**TASK OBJECTIVE**:
Retype, word for word, every line of the records below starting at the one that contains "rewrite (updateProductById_eq _" and ending at the one that contains "destruct (up_user u)"; include both of those lines and nothing more.

**GIVEN DATA**:
=======
(** Rules that commute pairwise can be applied in any order. *)
Lemma apply_rules_perm (l l' : list (pystr * pystr)) :
  Permutation l l' ->
  (forall x y, In x l -> In y l -> forall s,
     replace (fst x) (snd x) (replace (fst y) (snd y) s)
     = replace (fst y) (snd y) (replace (fst x) (snd x) s)) ->
  forall s, apply_rules l s = apply_rules l' s.
Proof.
  induction 1 as [|x l l' HP IH|x y l|l l' l'' HP IH HP' IH'];
    intros Hc s.
  - reflexivity.
  - rewrite !apply_rules_cons. apply IH.
    intros; apply Hc; now right.
  - rewrite !apply_rules_cons. f_equal.
    apply Hc; [right; left|left]; reflexivity.
  - rewrite IH by exact Hc. apply IH'.
    intros a b Ha Hb.
    apply Hc; apply (Permutation_in _ (Permutation_sym HP)); assumption.
Qed.

Lemma rules_independent_comm (rules : list (pystr * pystr)) :
  rules_independent rules = true ->
  forall x y, In x rules -> In y rules -> forall s,
    replace (fst x) (snd x) (replace (fst y) (snd y) s)
    = replace (fst y) (snd y) (replace (fst x) (snd x) s).
Proof.
  unfold rules_independent. intros H x y Hx Hy s.
  rewrite forallb_forall in H. specialize (H x Hx).
  rewrite forallb_forall in H. specialize (H y Hy).
  apply orb_prop in H as [H|H].
  - apply bool_decide_eq_true in H. now subst.
  - now apply replace_comm.
Qed.

Lemma replacements_independent : rules_independent replacements = true.
Proof. vm_compute. reflexivity. Qed.

(** C8.  The five literal rules, applied in any order, give the result of
    the order of the source, on every text. *)
Theorem rule_order_irrelevant (rules : list (pystr * pystr))
    (content : pystr) :
  Permutation rules replacements ->
  apply_rules rules content = apply_rules replacements content.
Proof.
  intros HP. apply apply_rules_perm; [exact HP|].
  intros x y Hx Hy. apply (rules_independent_comm replacements).
  - exact replacements_independent.
  - exact (Permutation_in _ HP Hx).
  - exact (Permutation_in _ HP Hy).
Qed.

(* ===================================================================== *)
(** ** The three patterns: when they match, and what they match *)

Lemma strip_prefix_cut (k u v : pystr) (c : N) :
  avoids c k = true ->
  strip_prefix k (u ++ c :: v)
  = match strip_prefix k u with
    | Some t => Some (t ++ c :: v)
    | None => None
    end.
Proof.
  unfold avoids. revert u; induction k as [|a k IH]; intros u H.
  - reflexivity.
  - cbn [forallb] in H. apply andb_prop in H as [Ha Hk].
    destruct u as [|b u]; cbn [strip_prefix app].
    + apply negb_true_iff in Ha. now rewrite Ha.
    + destruct (a =? b); [now apply IH|reflexivity].
Qed.

Lemma span_cut (p : N -> bool) (u v : pystr) (c : N) :
  p c = false ->
  span p (u ++ c :: v) = ((span p u).1, (span p u).2 ++ c :: v).
Proof.
  intros Hc. induction u as [|b u IH]; cbn [span app].
  - now rewrite Hc.
  - destruct (p b); [|reflexivity].
    rewrite IH. now destruct (span p u).
Qed.

Lemma span_nospace_head (p : N -> bool) (c : N) (s : pystr) :
  p c = false -> span p (c :: s) = ([], c :: s).
Proof. intros H. cbn [span]. now rewrite H. Qed.

Lemma barrier_not_space (c : N) : barrier c = true -> is_space c = false.
Proof. unfold barrier. intros H. apply andb_prop in H as [H _].
  now apply negb_true_iff in H. Qed.

Lemma barrier_not_class (c : N) : barrier c = true -> in_class c = false.
Proof. unfold barrier. intros H. apply andb_prop in H as [_ H].
  now apply negb_true_iff in H. Qed.

(** A literal made of class characters contains no barrier. *)
Lemma class_avoids (c : N) (k : pystr) :
  barrier c = true -> forallb in_class k = true -> avoids c k = true.
Proof.
  intros Hc. unfold avoids. induction k as [|a k IH]; [reflexivity|].
  cbn [forallb]. intros H. apply andb_prop in H as [Ha Hk].
  rewrite IH by exact Hk. rewrite andb_true_r.
  apply negb_true_iff. destruct (N.eqb_spec a c) as [->|]; [|reflexivity].
  apply barrier_not_class in Hc. congruence.
Qed.

Lemma OLD_PACKAGE_class : forallb in_class OLD_PACKAGE = true.
Proof. vm_compute. reflexivity. Qed.

Lemma OLD_PACKAGE_length : length OLD_PACKAGE = 31%nat.
Proof. reflexivity. Qed.

Lemma NEW_PACKAGE_length : length NEW_PACKAGE = 21%nat.
Proof. reflexivity. Qed.

Lemma py_length (s : string) : length (py s) = String.length s.
Proof.
  unfold py. rewrite length_map.
  induction s as [|a s IH]; simpl; congruence.
Qed.

(** Lengths of concatenations of literals and variables. *)
Ltac len :=
  repeat first [ rewrite length_app | rewrite length_cons
               | rewrite OLD_PACKAGE_length | rewrite NEW_PACKAGE_length
               | rewrite py_length ];
  cbn [String.length length]; lia.

(** *** [import] *)


Lemma match_import_inv (s r : pystr) (n : nat) :
  match_import s = Some (r, n) ->
  exists ws rest,
    s = py "import" ++ ws ++ OLD_PACKAGE ++ rest
    /\ ws <> [] /\ forallb is_space ws = true
    /\ r = py "import " ++ NEW_PACKAGE
    /\ n = length (py "import" ++ ws ++ OLD_PACKAGE).
Proof.
  unfold match_import. intros H.
  destruct (strip_prefix (py "import") s) as [s1|] eqn:E1; [|discriminate].
  destruct (span is_space s1) as [ws s2] eqn:E2.
  destruct ws as [|w ws]; [discriminate|].
  destruct (strip_prefix OLD_PACKAGE s2) as [s3|] eqn:E3; [|discriminate].
  injection H as <- <-.
  apply strip_prefix_Some in E1, E3.
  apply span_spec in E2 as (-> & Hw & _). subst.
  exists (w :: ws), s3. repeat split; [congruence|exact Hw|].
  rewrite !length_app. reflexivity.
Qed.

(** *** [import static] *)


Lemma match_import_static_inv (s r : pystr) (n : nat) :
  match_import_static s = Some (r, n) ->
  exists ws1 ws2 rest,
    s = py "import" ++ ws1 ++ py "static" ++ ws2 ++ OLD_PACKAGE ++ rest
    /\ ws1 <> [] /\ forallb is_space ws1 = true
    /\ ws2 <> [] /\ forallb is_space ws2 = true
    /\ r = py "import static " ++ NEW_PACKAGE
    /\ n = length
             (py "import" ++ ws1 ++ py "static" ++ ws2 ++ OLD_PACKAGE).
Proof.
  unfold match_import_static. intros H.
  destruct (strip_prefix (py "import") s) as [s1|] eqn:E1; [|discriminate].
  destruct (span is_space s1) as [ws1 s2] eqn:E2.
  destruct ws1 as [|w1 ws1]; [discriminate|].
  destruct (strip_prefix (py "static") s2) as [s3|] eqn:E3; [|discriminate].
  destruct (span is_space s3) as [ws2 s4] eqn:E4.
  destruct ws2 as [|w2 ws2]; [discriminate|].
  destruct (strip_prefix OLD_PACKAGE s4) as [s5|] eqn:E5; [|discriminate].
  injection H as <- <-.
  apply strip_prefix_Some in E1, E3, E5.
  apply span_spec in E2 as (-> & Hw1 & _).
  apply span_spec in E4 as (-> & Hw2 & _). subst.
  exists (w1 :: ws1), (w2 :: ws2), s5.
  repeat split; try congruence; try assumption.
  len.
Qed.

(** *** [package] *)


Lemma match_package_inv (s r : pystr) (n : nat) :
  match_package s = Some (r, n) ->
  exists ws sfx post,
    s = py "package" ++ ws ++ OLD_PACKAGE ++ sfx ++ semicolon :: post
    /\ ws <> [] /\ forallb is_space ws = true
    /\ is_suffix_group sfx = true
    /\ r = py "package " ++ NEW_PACKAGE ++ sfx ++ [semicolon]
    /\ n = length (py "package" ++ ws ++ OLD_PACKAGE ++ sfx ++ [semicolon]).
Proof.
  unfold match_package. intros H.
  destruct (strip_prefix (py "package") s) as [s1|] eqn:E1; [|discriminate].
  destruct (span is_space s1) as [ws s2] eqn:E2.
  destruct ws as [|w ws]; [discriminate|].
  destruct (strip_prefix OLD_PACKAGE s2) as [s3|] eqn:E3; [|discriminate].
  apply strip_prefix_Some in E1, E3.
  apply span_spec in E2 as (-> & Hw & _). subst s s2.
  destruct s3 as [|c s4]; [discriminate|].
  destruct (N.eqb_spec c semicolon) as [->|Hc].
  - injection H as <- <-.
    exists (w :: ws), [], s4. repeat split; try congruence; try assumption.
    len.
  - destruct (N.eqb_spec c dot) as [->|]; [|discriminate].
    destruct (span in_class s4) as [g s5] eqn:E4.
    destruct g as [|x g]; [discriminate|].
    destruct s5 as [|c' s6]; [discriminate|].
    destruct (N.eqb_spec c' semicolon) as [->|]; [|discriminate].
    injection H as <- <-.
    apply span_spec in E4 as (-> & Hg & _).
    exists (w :: ws), (dot :: x :: g), s6.
    repeat split; try congruence; try assumption; try reflexivity.
    len.
Qed.

(* ===================================================================== *)
(** ** Barriers split the text *)

Section barrier_scan.
Variable m : matcher.
Hypothesis Hm : bounded m.
Variable c : N.
Hypothesis Hc : barrier c = true.

Lemma sub_ends_barrier (a : pystr) :
  exists x, sub m (a ++ [c]) = x ++ [c].
Proof using All.
  destruct Hm as (Hwf & Hcut & Hend).
  remember (length a) as k eqn:Hk. revert a Hk.
  induction k as [k IH] using lt_wf_ind. intros a ->.
  destruct a as [|y a]; cbn [app]; rewrite sub_cons.
  - destruct (m [c]) as [[r n]|] eqn:E.
    + pose proof (Hwf _ _ _ E) as Hn. cbn [length] in Hn.
      assert (n = 1%nat) as -> by lia.
      destruct (Hend c [c] r 1%nat Hc E eq_refl) as [r0 ->].
      exists r0. cbn [Nat.pred drop]. now rewrite sub_nil, app_nil_r.
    + exists []. reflexivity.
  - destruct (m (y :: a ++ [c])) as [[r n]|] eqn:E.
    + pose proof (Hwf _ _ _ E) as Hn. cbn [length] in Hn.
      rewrite length_app in Hn. cbn [length] in Hn.
      destruct (decide (Nat.pred n <= length a)%nat) as [Hle|Hgt].
      * rewrite drop_app_le by exact Hle.
        destruct (IH (length (drop (Nat.pred n) a))) with
          (a := drop (Nat.pred n) a) as [x Hx];
          [rewrite length_drop; cbn [length]; lia|reflexivity|].
        rewrite Hx. exists (r ++ x). now rewrite app_assoc.
      * rewrite drop_ge by (rewrite length_app; cbn [length]; lia).
        rewrite sub_nil, app_nil_r.
        apply (Hend c (y :: a ++ [c]) r n Hc E).
        assert (Nat.pred n = length (y :: a)) as -> by (cbn [length]; lia).
        change (y :: a ++ [c]) with ((y :: a) ++ [c]).
        now rewrite list_lookup_middle.
    + destruct (IH (length a)) with (a := a) as [x Hx];
        [cbn [length]; lia|reflexivity|].
      rewrite Hx. exists (y :: x). reflexivity.
Qed.

Lemma sub_cut_barrier (a b : pystr) :
  sub m (a ++ c :: b) = sub m (a ++ [c]) ++ sub m b.
Proof using All.
  destruct Hm as (Hwf & Hcut & Hend).
  remember (length a) as k eqn:Hk. revert a Hk.
  induction k as [k IH] using lt_wf_ind. intros a ->.
  destruct a as [|y a]; cbn [app]; rewrite !sub_cons.
  - pose proof (Hcut c [] b Hc) as E0. cbn [app] in E0. rewrite E0.
    destruct (m [c]) as [[r n]|] eqn:E.
    + pose proof (Hwf _ _ _ E) as Hn. cbn [length] in Hn.
      assert (n = 1%nat) as -> by lia.
      cbn [Nat.pred drop]. now rewrite sub_nil, app_nil_r.
    + reflexivity.
  - pose proof (Hcut c (y :: a) b Hc) as E0. cbn [app] in E0. rewrite E0.
    destruct (m (y :: a ++ [c])) as [[r n]|] eqn:E.
    + pose proof (Hwf _ _ _ E) as Hn. cbn [length] in Hn.
      rewrite length_app in Hn. cbn [length] in Hn.
      rewrite <- app_assoc. f_equal.
      destruct (decide (Nat.pred n <= length a)%nat) as [Hle|Hgt].
      * rewrite !drop_app_le by exact Hle.
        eapply IH; [|reflexivity].
        rewrite length_drop. cbn [length]. lia.
      * rewrite (drop_ge (a ++ [c])) by (rewrite length_app; cbn [length]; lia).
        rewrite sub_nil. cbn [app].
        rewrite drop_app_ge by lia.
        assert (Nat.pred n - length a = 1)%nat as -> by lia.
        reflexivity.
    + cbn [app]. f_equal. eapply IH; [|reflexivity]. cbn [length]. lia.
Qed.
End barrier_scan.

Lemma sub_local (m : matcher) : bounded m -> local (sub m).
Proof.
  intros Hm c a b Hc. split.
  - now apply sub_cut_barrier.
  - now apply sub_ends_barrier.
Qed.
(** X23: calls of [Get] on any keys.  Goroutines call [Get] on a cache
    whose index is empty and whose capacity is at least the number of
    their keys, each with a [compute] that succeeds, and no other method
    runs meanwhile.  However their transitions are interleaved, the index
    holds only keys of the calls, the calls of [compute] are at most as
    many as the keys in the index, every call that has returned has
    returned, with a nil error, the value of the [compute] of a call on
    its key, and two calls on the same key have returned the same. *)
Theorem Get_calls_on_any_keys_compute_once_for_each_key c gs sched :
  items c = ∅ →
  Z.of_nat (size (list_to_set (call_key <$> gs) : gset K)) ≤ capacity c →
  Forall (λ g, call_pc g = AtLookup ∧ ∃ v, call_compute g = Some (v, None)) gs →
  Forall is_Get_step sched →
  let s := sys_run (mkSystem c gs 0) sched in
  (computes s ≤ size (items (shared s)))%nat
  ∧ Size (shared s) ≤ capacity c
  ∧ dom (items (shared s)) ⊆ (list_to_set (call_key <$> gs) : gset K)
  ∧ (∀ i g out, gs !! i = Some g → outcome_of s i = Some out →
       ∃ j gj v, gs !! j = Some gj ∧ call_key gj = call_key g
                 ∧ call_compute gj = Some (v, None) ∧ out = Return v None)
  ∧ (∀ i1 i2 g1 g2 out1 out2,
       gs !! i1 = Some g1 → gs !! i2 = Some g2 → call_key g1 = call_key g2 →
       outcome_of s i1 = Some out1 → outcome_of s i2 = Some out2 →
       out1 = out2).
Proof.
  intros Hempty Hroom Hgs Hsched s.
  pose proof (flights_run (capacity c) gs sched Hroom _ Hsched
                (flights_start c gs Hempty Hgs)) as Hfl.
  fold s in Hfl.
  destruct Hfl as [Hlen Hcalls Hcap Hent Hinj Hat Hown Hcnt].
  assert (∀ i g out, gs !! i = Some g → outcome_of s i = Some out →
            ∃ e, items (shared s) !! call_key g = Some e
                 ∧ load_ready (shared s) e = true
                 ∧ out = Return (load_value (shared s) e) None) as Hout.
  { intros i g out Hg. unfold outcome_of.
    destruct (calls s !! i) as [g'|] eqn:Hi; [|done]. simpl.
    destruct (call_pc g') eqn:Hpc; try done. intros [= ->].
    pose proof (Hat i g' Hi) as Hat'. rewrite Hpc in Hat'. simpl in Hat'.
    destruct (Hcalls i g' Hi) as (g0 & Hg0 & Hk0 & _).
    assert (g0 = g) as -> by congruence. by rewrite <- Hk0. }
  assert (dom (items (shared s)) ⊆ (list_to_set (call_key <$> gs) : gset K))
    as Hdom.
  { intros k [e He]%elem_of_dom. apply elem_of_list_to_set.
    by destruct (Hent k e He) as (_ & ? & _). }
  split_and!.
  - lia.
  - apply subseteq_size in Hdom. rewrite size_dom in Hdom.
    unfold Size, len_items. lia.
  - done.
  - intros i g out Hg Hi.
    destruct (Hout i g out Hg Hi) as (e & He & Hr & ->).
    destruct (Hent _ e He) as (_ & _ & x & r & Hpay & Hdone).
    assert (r = true) as -> by (by rewrite load_ready_payload, Hpay in Hr).
    destruct (Hdone eq_refl) as (j & gj & ? & ? & ?).
    exists j, gj, x. split_and!; try done.
    by rewrite load_value_payload, Hpay.
  - intros i1 i2 g1 g2 out1 out2 Hg1 Hg2 Hk H1 H2.
    destruct (Hout i1 g1 out1 Hg1 H1) as (e1 & He1 & _ & ->).
    destruct (Hout i2 g2 out2 Hg2 H2) as (e2 & He2 & _ & ->).
    rewrite Hk in He1. congruence.
Qed.

End flights.
(** X15: the status codes of the routes. Whatever the request and the
    store, the fetch route answers 200, 404 or 500, the list route 200
    or 500, the update and status routes 200, 400, 404 or 500, the
    create route 201, 400 or 500, and the delete route 500; the fetch
    route answers 500 exactly when the id is no ObjectId. *)
Theorem route_status_codes env c db :
  http_status (fst (respond env c db)) ∈
    match c with
    | GET_id _ => [200; 404; 500]
    | GET_root _ _ => [200; 500]
    | PUT_id _ _ => [200; 400; 404; 500]
    | POST_root _ => [201; 400; 500]
    | PATCH_id_status _ _ => [200; 400; 404; 500]
    | DELETE_id _ => [500]
    end /\
  (forall id, c = GET_id id ->
     (http_status (fst (respond env c db)) = 500 <-> castObjectId id = None)).
Proof.
  unfold respond. split.
  - destruct c as [id|userId offset|id u|d|id s|id].
    + rewrite handle_GET_id, getProductById_eq. simpl.
      destruct (castObjectId id) as [oid|];
        [destruct (find_first oid (documents db))|]; simpl;
        rewrite !elem_of_cons; auto.
    + rewrite handle_GET_root. simpl. destruct (falsy userId) eqn:Hu.
      * rewrite (getProducts_falsy _ _ _ Hu). simpl.
        rewrite !elem_of_cons; auto.
      * destruct (falsy_Some_false _ Hu) as [t ->].
        destruct (castObjectId t) as [uid|] eqn:Ht.
        -- rewrite (getProducts_eq _ _ _ _ Ht). simpl.
           rewrite !elem_of_cons; auto.
        -- rewrite (getProducts_malformed _ _ _ Hu Ht). simpl.
           rewrite !elem_of_cons; auto.
    + rewrite handle_PUT_id. destruct u as [u|].
      * destruct (castObjectId id) as [oid|] eqn:Hid.
        -- destruct (cast_up_user u) as [usr|e] eqn:Hu.
           ++ rewrite (updateProductById_eq _ _ _ _ _ Hid Hu). simpl.
              destruct (write_ack db);
                [destruct (find_first oid (documents db))|];
                simpl; rewrite !elem_of_cons; auto.
           ++ rewrite (updateProductById_bad_user _ _ _ _ _ Hid Hu). simpl.
              unfold cast_up_user in Hu.
              destruct (up_user u) as [t|]; [|done].
              destruct (castObjectId t); [done|]. injection Hu as <-.
              simpl. rewrite !elem_of_cons; auto.
        -- rewrite (updateProductById_malformed _ _ _ Hid). simpl.
           rewrite !elem_of_cons; auto.
      * simpl. rewrite !elem_of_cons; auto.
    + rewrite handle_POST_root. destruct d as [d|].
      * destruct (passes (validate d)) eqn:Hv.
        -- rewrite (createProduct_valid _ _ Hv). simpl.
           rewrite !elem_of_cons; auto.
        -- rewrite (createProduct_invalid _ _ Hv). simpl.
           rewrite !elem_of_cons; auto.
      * simpl. rewrite !elem_of_cons; auto.
    + rewrite handle_PATCH_id_status. destruct (falsy s) eqn:Hs.
      * rewrite (updateProcessingStatus_falsy _ _ _ Hs). simpl.
        rewrite !elem_of_cons; auto.
      * destruct (falsy_Some_false _ Hs) as [t ->].
        destruct (castObjectId id) as [oid|] eqn:Hid.
        -- rewrite (updateProcessingStatus_truthy _ _ _ _ Hs Hid). simpl.
           destruct (write_ack db);
             [destruct (find_first oid (documents db))|];
             simpl; rewrite !elem_of_cons; auto.
        -- rewrite (updateProcessingStatus_malformed _ _ _ Hs Hid). simpl.
           rewrite !elem_of_cons; auto.
    + rewrite handle_DELETE_id. simpl. rewrite !elem_of_cons; auto.
  - intros id ->. rewrite handle_GET_id, getProductById_eq. simpl.
    destruct (castObjectId id) as [oid|];
      [destruct (find_first oid (documents db))|]; simpl; split; done.
Qed.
=======
**EXERCISE ANSWER**:
           ++ rewrite (updateProductById_eq _ _ _ _ _ Hid Hu). simpl.
              destruct (write_ack db);
                [destruct (find_first oid (documents db))|];
                simpl; rewrite !elem_of_cons; auto.
           ++ rewrite (updateProductById_bad_user _ _ _ _ _ Hid Hu). simpl.
              unfold cast_up_user in Hu.
              destruct (up_user u) as [t|]; [|done].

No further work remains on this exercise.